A majority of the world hated him for that.  It’s why he will eventually end up arrested and beheaded.  The world then, like now, often hates the truth.  But for Andrew and the other disciple, they knew this preaching was true – it resonated in their hearts and souls and tapped into their deepest of desires.  Yes they saw the ugliness of the world, they saw the corruption in their own religion, they saw the messes in their own lives which made them followers of John and wanted it all to change…

So when John points to his cousin Jesus and says “Behold the Lamb of God” that immediately catches their attention in a profound way.  Up until then, a “lamb of God” would’ve been a spotless lamb that the Jews sacrificed as an offering to express their need for purification, their obedience, their offering the best they could provide out of love for all God had done and continued to do for His people.  It was a way of them remaining connected to God despite all the challenges and difficulties they encountered.  Yet on this particular day, in this specific moment, where these two had been focusing on and reflecting on the “need to make some changes” John points to Jesus as the Lamb of God.

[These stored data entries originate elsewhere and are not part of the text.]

Lemma first_parents (ns : list Z) (p0 : gmap Z Z) :
  NoDup ns -> (forall n, n ∈ ns -> p0 !! n = None) ->
  let p := fold_left (fun p n => <[n := start]> p) ns p0 in
  dom p = dom p0 ∪ (list_to_set ns : gset Z) /\ (size p = size p0 + length ns)%nat /\
  forall n, p !! n = if bool_decide (n ∈ ns) then Some start else p0 !! n.
Proof.
  revert p0. induction ns as [|n ns IH]; intros p0 Hn Hp; cbn [fold_left list_to_set length].
  { split; [set_solver|]. split; [lia|]. intros n. by rewrite bool_decide_eq_false_2 by (by intros H%elem_of_nil). }
  apply NoDup_cons in Hn as [Hni Hn]. destruct (IH (<[n := start]> p0) Hn) as (D & S & L).
  { intros m Hm. rewrite lookup_insert_ne by (intros ->; done). apply Hp. by right. }
  cbv zeta. rewrite D, S, dom_insert_L, map_size_insert_None by (apply Hp; by left). split; [set_solver|]. split; [lia|].
  intros m. rewrite L. destruct (decide (m = n)) as [->|Hmn].
  - rewrite (bool_decide_eq_true_2 (n ∈ n :: ns)) by (by left). rewrite lookup_insert_eq. by case_bool_decide.
  - rewrite lookup_insert_ne by done. repeat case_bool_decide; try done; set_solver.
Qed.

Lemma first_searching ns :
  g !! start = Some ns ->
  searching (fold_left (fun p n => <[n := start]> p) (elements ns) ∅) (elements ns) ∅.
Proof.
  intros Hg. destruct (first_parents (elements ns) ∅) as (D & S & L); [apply NoDup_elements|by intros|]. cbv zeta in *.
  rewrite dom_empty_L in D. split.
  - rewrite D. set_solver.
  - set_solver.
  - apply NoDup_elements.
  - intros n p. rewrite L. case_bool_decide as Hn; [|by rewrite lookup_empty]. intros [= <-].
    apply elem_of_elements in Hn. by exists ns.
  - intros n Hn. rewrite S, map_size_empty. assert (Hin : n ∈ elements ns) by (rewrite D in Hn; set_solver).
    assert (length (elements ns) <> 0%nat) by (destruct (elements ns); [by apply elem_of_nil in Hin|done]).
    destruct (decide (n = start)) as [->|Hne]; [exists [start]; split; [constructor|cbn; lia]|].
    exists [n; start]. split; [|cbn [length]; lia]. econstructor; [done| |constructor].
    by rewrite L, bool_decide_eq_true_2.
  - intros a b Ha. by apply elem_of_empty in Ha.
  - intros b (ns' & Hg' & Hb). rewrite Hg in Hg'. injection Hg' as <-. rewrite D. set_solver.
Qed.
End search.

So they set off to go follow Him and He turns and asks What are you looking for?  Trying to express the deepest unspoken desires, those drives and forces that reverberate in the hearts and souls is hard to sum up in a word, in a single answer.  Which is true for each of us.  Jesus is asking us that very question with this proclamation- What are you looking for?  most likely we find ourselves going through lists of feelings, prayer intentions, questions that we want answered, dreams that we’ve held onto, unexplained set backs or failures that have left us disillusioned or confused.  The directness of Jesus’ question leaves us a bit tongue tied.

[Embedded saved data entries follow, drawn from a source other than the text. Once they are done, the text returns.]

Lemma release_all_ok W H t0 s t :
  lock_inv W H t0 ∅ s -> W !! t = None ->
  exists s', release_all s t = Ok s' /\ lock_inv W (drop_locks t H) t ∅ s'.
Proof.
  intros I0 Hw. pose proof (inv_any _ _ _ t _ I0) as I. clear I0. unfold release_all.
  set (keys := default ∅ (txn_locks s !! t)). set (s1 := mkLocks (lock_table s) _ _ _).
  assert (Hkeys : forall k, k ∈ keys <-> has (lock_table s) t k Shared).
  { intros k. unfold keys. rewrite (i_index _ _ _ _ _ I). set_solver. }
  assert (I1 : lock_inv W H t keys s1).
  { destruct I as [J1 J2 J3 J4 J5 J6 J7 J8]. split; try done. intros t' k. unfold s1. cbn [txn_locks lock_table].
    destruct (decide (t' = t)) as [->|Hne].
    - rewrite lookup_delete_eq. cbn. rewrite Hkeys. set_solver.
    - rewrite lookup_delete_ne, J8 by done. set_solver. }
  destruct (release_keys_ok W H t keys s1 (elements keys) I1 Hw) as (s' & H' & Hr & I2 & L);
    [set_solver|set_solver|apply NoDup_elements|].
  exists s'. split; [done|]. assert (H' = drop_locks t H) as <-; [|done]. apply map_eq. intros [t' k]. rewrite L.
  unfold drop_locks. case_bool_decide as Hb.
  - symmetry. apply map_lookup_filter_None. right. intros m _. cbn. tauto.
  - destruct (decide (t' = t)) as [->|Hne].
    + rewrite (has_not_held _ _ _ _ _ _ _ I).
      * symmetry. apply map_lookup_filter_None. right. intros m _. cbn. tauto.
      * rewrite <- Hkeys. set_solver.
    + destruct (H !! (t', k)) as [m|] eqn:E; symmetry.
      * by apply map_lookup_filter_Some.
      * apply map_lookup_filter_None. by left.
Qed.

(** *** Acquiring *)

Lemma take_lock_lookup t k m H t' k' m' :
  take_lock t k m H !! (t', k') = Some m' ->
  (t' = t /\ k' = k /\ (m' = Exclusive -> m = Exclusive \/ H !! (t, k) = Some Exclusive)) \/ H !! (t', k') = Some m'.
Proof.
  unfold take_lock. destruct (decide ((t, k) = (t', k'))) as [[= <- <-]|Hne].
  - rewrite lookup_insert_eq. intros [= <-]. left. repeat split. destruct m, (H !! (t, k)) as [[|]|]; cbn; auto.
  - rewrite lookup_insert_ne by done. auto.
Qed.

(** [t] becomes, or already is, a holder of [k] in mode [m]. *)
Section granted.
Context (W : gmap Z (bytes * LockMode * Z)) (H : gmap (Z * bytes) LockMode) (t0 : Z).
Context (s s' : LockState) (t : Z) (k : bytes) (m : LockMode) (e : LockEntry).
Hypothesis (I : lock_inv W H t0 ∅ s).
Hypothesis (T : lock_table s' = <[k := e]> (lock_table s)).
Hypothesis (F : granted_flags s' = granted_flags s).
Hypothesis (N : next_ticket s' = next_ticket s).
Hypothesis (X : forall t' k', k' ∈ default ∅ (txn_locks s' !! t') <->
  k' ∈ default ∅ (txn_locks s !! t') \/ (t' = t /\ k' = k)).
Hypothesis (Q : queue_ok (granted_mode e) (holders e) (wait_queue e)).
Hypothesis (Ht : t ∈ holders e).
Hypothesis (Hm : m = Exclusive -> granted_mode e = Some Exclusive).
Hypothesis (Hold : match lock_table s !! k with
  | Some e0 => wait_queue e = wait_queue e0 /\ holders e = {[t]} ∪ holders e0 /\
      (granted_mode e0 = Some Exclusive -> granted_mode e = Some Exclusive)
  | None => wait_queue e = [] /\ holders e = {[t]}
  end).

Lemma lookup_after k' e1 : lock_table s' !! k' = Some e1 -> (k' = k /\ e1 = e) \/ (k' <> k /\ lock_table s !! k' = Some e1).
Proof.
  rewrite T. destruct (decide (k' = k)) as [->|Hk].
  - rewrite lookup_insert_eq. intros [= <-]. by left.
  - rewrite lookup_insert_ne by done. by right.
Qed.

Lemma grant_keeps t' k' m' : has (lock_table s) t' k' m' -> has (lock_table s') t' k' m'.
Proof.
  intros (e0 & He0 & Hin & Hx). rewrite T. destruct (decide (k' = k)) as [->|Hk].
  - exists e. rewrite lookup_insert_eq, He0 in *. destruct Hold as (_ & -> & Hx'). split; [done|]. split; [set_solver|auto].
  - exists e0. by rewrite lookup_insert_ne.
Qed.

Lemma grant_adds t' k' :
  has (lock_table s') t' k' Shared -> (t' = t /\ k' = k) \/ has (lock_table s) t' k' Shared.
Proof.
  intros (e1 & He1 & Hin & _). apply lookup_after in He1 as [[-> ->]|[_ He1]]; [|right; by exists e1].
  destruct (lock_table s !! k) as [e0|] eqn:He0.
  - destruct Hold as (_ & Hh & _). rewrite Hh in Hin. apply elem_of_union in Hin as [?%elem_of_singleton|Hin]; [by left|].
    right. by exists e0.
  - destruct Hold as (_ & Hh). rewrite Hh in Hin. apply elem_of_singleton in Hin. by left.
Qed.

Lemma grant_same_queue k' e1 r :
  lock_table s' !! k' = Some e1 -> r ∈ wait_queue e1 -> exists e0, lock_table s !! k' = Some e0 /\ r ∈ wait_queue e0.
Proof.
  intros [[-> ->]|[_ He1]]%lookup_after Hr; [|by exists e1]. destruct (lock_table s !! k) as [e0|].
  - exists e0. destruct Hold as (<- & _). done.
  - destruct Hold as [Hq _]. rewrite Hq in Hr. by apply elem_of_nil in Hr.
Qed.

Lemma grant_has : has (lock_table s') t k m.
Proof. exists e. rewrite T, lookup_insert_eq. done. Qed.

Lemma granted_inv : lock_inv W (take_lock t k m H) t0 ∅ s'.
Proof.
  pose proof grant_keeps as Keep. destruct I as [I1 I2 I3 I4 I5 I6 I7 I8]. split.
  - intros k' e1 [[-> ->]|[_ He1]]%lookup_after; [|by apply (I1 k')]. split; [set_solver|done].
  - intros k' e1 r He1 Hr. rewrite F. destruct (grant_same_queue _ _ _ He1 Hr) as (e0 & He0 & Hr0). by apply (I2 k' e0).
  - intros t' k' m' tk Hwt. rewrite N, F. destruct (I3 _ _ _ _ Hwt) as (A & B & C). split; [done|]. split; [|auto].
    intros (e0 & He0 & Hr)%B. rewrite T. destruct (decide (k' = k)) as [->|Hk].
    + exists e. rewrite lookup_insert_eq, He0 in *. destruct Hold as (-> & _). done.
    + exists e0. by rewrite lookup_insert_ne.
  - done.
  - intros tk. rewrite F, N. apply I5.
  - intros t' k' m' [(-> & -> & Hx)|Hh]%take_lock_lookup; [|auto].
    destruct grant_has as (e1 & He1 & Hin & Hmx). exists e1. split; [done|]. split; [done|]. intros [Hmm|Hhx]%Hx; [auto|].
    destruct (Keep _ _ _ (I6 _ _ _ Hhx)) as (e2 & He2 & _ & Hx2). rewrite He1 in He2. injection He2 as <-. auto.
  - intros t' k' [[-> ->]|Ho]%grant_adds.
    + left. unfold take_lock. rewrite lookup_insert_eq. done.
    + rewrite F. destruct (I7 _ _ Ho) as [Hs|?]; [|by right]. left. unfold take_lock.
      destruct (decide ((t, k) = (t', k'))) as [->|Hne]; [rewrite lookup_insert_eq|rewrite lookup_insert_ne by done]; done.
  - intros t' k'. rewrite X, I8. pose proof (not_elem_of_empty (C := gset bytes) k'). split.
    + intros [[Hh _]|[-> ->]]; (split; [|tauto]); [by apply Keep|]. exists e. rewrite T, lookup_insert_eq. done.
    + intros [Hh _]. destruct (grant_adds _ _ Hh) as [?|?]; [by right|left; split; [done|tauto]].
Qed.
End granted.

Definition same_holders (tb tb' : gmap bytes LockEntry) : Prop :=
  forall t k m, has tb t k m <-> has tb' t k m.

Lemma insert_same_holders tb k e q :
  tb !! k = Some e -> same_holders tb (<[k := mkEntry (granted_mode e) (holders e) q]> tb).
Proof.
  intros He t k' m. unfold has. destruct (decide (k' = k)) as [->|Hk].
  - rewrite He, lookup_insert_eq. split; intros (e1 & [= <-] & Hin & Hm); eexists; split; done.
  - by rewrite lookup_insert_ne.
Qed.

Lemma pushed_inv W H t0 s t k m e :
  lock_inv W H t0 ∅ s -> W !! t = None -> lock_table s !! k = Some e ->
  (t ∈ holders e -> m = Exclusive /\ granted_mode e = Some Shared) ->
  lock_inv (<[t := (k, m, next_ticket s)]> W) H t0 ∅
    (mkLocks (<[k := mkEntry (granted_mode e) (holders e) (wait_queue e ++ [mkRequest t m (next_ticket s)])]> (lock_table s))
       (txn_locks s) (granted_flags s) (next_ticket s + 1)).
Proof.
  intros [I1 I2 I3 I4 I5 I6 I7 I8] Hw He Hup. set (q := wait_queue e ++ _).
  pose proof (insert_same_holders _ _ _ q He) as SH.
  assert (Hnf : next_ticket s ∉ granted_flags s) by (intros Hf%I5; lia).
  assert (Hne : forall k' e1 r, lock_table s !! k' = Some e1 -> r ∈ wait_queue e1 -> req_txn r <> t).
  { intros k' e1 r He1 Hr E. destruct (I2 _ _ _ He1 Hr) as [Hwr _]. rewrite E in Hwr. congruence. }
  split; cbn [lock_table granted_flags next_ticket txn_locks].
  - intros k' e1 He1. destruct (decide (k' = k)) as [->|Hk]; [|rewrite lookup_insert_ne in He1 by done; by apply (I1 k')].
    rewrite lookup_insert_eq in He1. injection He1 as <-. destruct (I1 k e He) as [Hh [Q1 Q2 Q3 Q4]]. split; [done|]. cbn.
    split; try done.
    + unfold q. rewrite map_app. apply NoDup_app. split; [done|]. split; [|apply NoDup_singleton].
      intros x (r & -> & Hr)%list_elem_of_fmap E%list_elem_of_singleton. by apply (Hne k e r He Hr).
    + intros r [Hr| ->%list_elem_of_singleton]%elem_of_app Hin; [by apply Q4|by apply Hup].
  - intros k' e1 r He1 Hr. assert (Old : r = mkRequest t m (next_ticket s) /\ k' = k \/
      exists e0, lock_table s !! k' = Some e0 /\ r ∈ wait_queue e0).
    { destruct (decide (k' = k)) as [->|Hk]; [|rewrite lookup_insert_ne in He1 by done; right; by exists e1].
      rewrite lookup_insert_eq in He1. injection He1 as <-.
      apply elem_of_app in Hr as [Hr|Hr%list_elem_of_singleton]; [right; by exists e|by left]. }
    destruct Old as [[-> ->]|(e0 & He0 & Hr0)]; [cbn; by rewrite lookup_insert_eq|].
    rewrite lookup_insert_ne; [by apply (I2 k' e0)|]. intros E. by apply (Hne k' e0 r He0 Hr0).
  - intros t' k' m' tk Hwt. destruct (decide (t' = t)) as [->|Htt].
    + rewrite lookup_insert_eq in Hwt. injection Hwt as <- <- <-. split; [lia|]. split; [|done].
      intros _. eexists. rewrite lookup_insert_eq. split; [done|]. apply elem_of_app. right. by left.
    + rewrite lookup_insert_ne in Hwt by done. destruct (I3 _ _ _ _ Hwt) as (A & B & C). split; [lia|].
      split; [|intros Hf; by apply SH, C]. intros (e0 & He0 & Hr)%B. destruct (decide (k' = k)) as [->|Hk].
      * eexists. rewrite lookup_insert_eq. split; [done|]. rewrite He in He0. injection He0 as <-. apply elem_of_app. by left.
      * exists e0. by rewrite lookup_insert_ne.
  - assert (Old : forall a k1 m1 tk, W !! a = Some (k1, m1, tk) -> tk < next_ticket s).
    { intros a k1 m1 tk Ha. by destruct (I3 _ _ _ _ Ha). }
    intros t1 t2 k1 k2 m1 m2 tk. destruct (decide (t1 = t)) as [->|], (decide (t2 = t)) as [->|];
      rewrite ?lookup_insert_eq, ?lookup_insert_ne by done; try done.
    + intros [= <- <- <-] Ha%Old. lia.
    + intros Ha%Old [= <- <- <-]. lia.
    + apply I4.
  - intros tk Hf%I5. lia.
  - intros t' k' m' Hh. by apply SH, I6.
  - intros t' k' Hh%SH. destruct (I7 _ _ Hh) as [?|(m' & tk & Hwt & Hf)]; [by left|]. right. exists m', tk.
    rewrite lookup_insert_ne by congruence. done.
  - intros t' k'. rewrite I8. by rewrite (SH t' k' Shared).
Qed.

The disciples answer his question with a question:  “Where are you staying” to which He invites them to “Come and you will see…”  The heart directs what their minds are still blind to – what they were looking for, the change that they desperately needed – was Him.

Our being here says the same thing.  Despite being bombarded by chaotic, divisive voices that distract, manipulate and unnerve us – we recognize none of those things, none of those answers can fulfill what it is we seek.  The need for the change we seek won’t be found in the everyday experiences and headlines that are often treated as of greatest urgency.  We might feel as clueless as those first disciples but, our hearts draw us to Jesus, the Lamb of God… We have heard his invitation and have come, and we long to see.

What He tells us is we don’t have to allow ourselves be defined by our sins and the lies of the devil who keeps reminding us of them to say “that is who we are” – instead  Jesus’ promises us we can trust in His love and mercy…   if we stop allowing everyone and everything of this world to distract us and remain focused on Him – then we recognize and realize the true change we desire: from who we are at this moment, to becoming who it is that God calls us to be.   Then the truth of what St. Pope John Paul II once said rings true for us:

“It is Jesus that you seek when you dream of happiness; He is waiting for you when nothing else you find satisfies you; He is the beauty to which you are so attracted; it is He who provoked you with that thirst for fullness that will not let you settle for compromise; it is He who urges you to shed the masks of a false life; it is He who reads in your heart your most genuine choices, the choices that others try to stifle.

It is Jesus who stirs in you the desire to do something great with your lives, the will to follow an ideal, the refusal to allow yourselves to be ground down by mediocrity, the courage to commit yourselves humbly and patiently to improving yourselves and society, making the world more human and more fraternal.”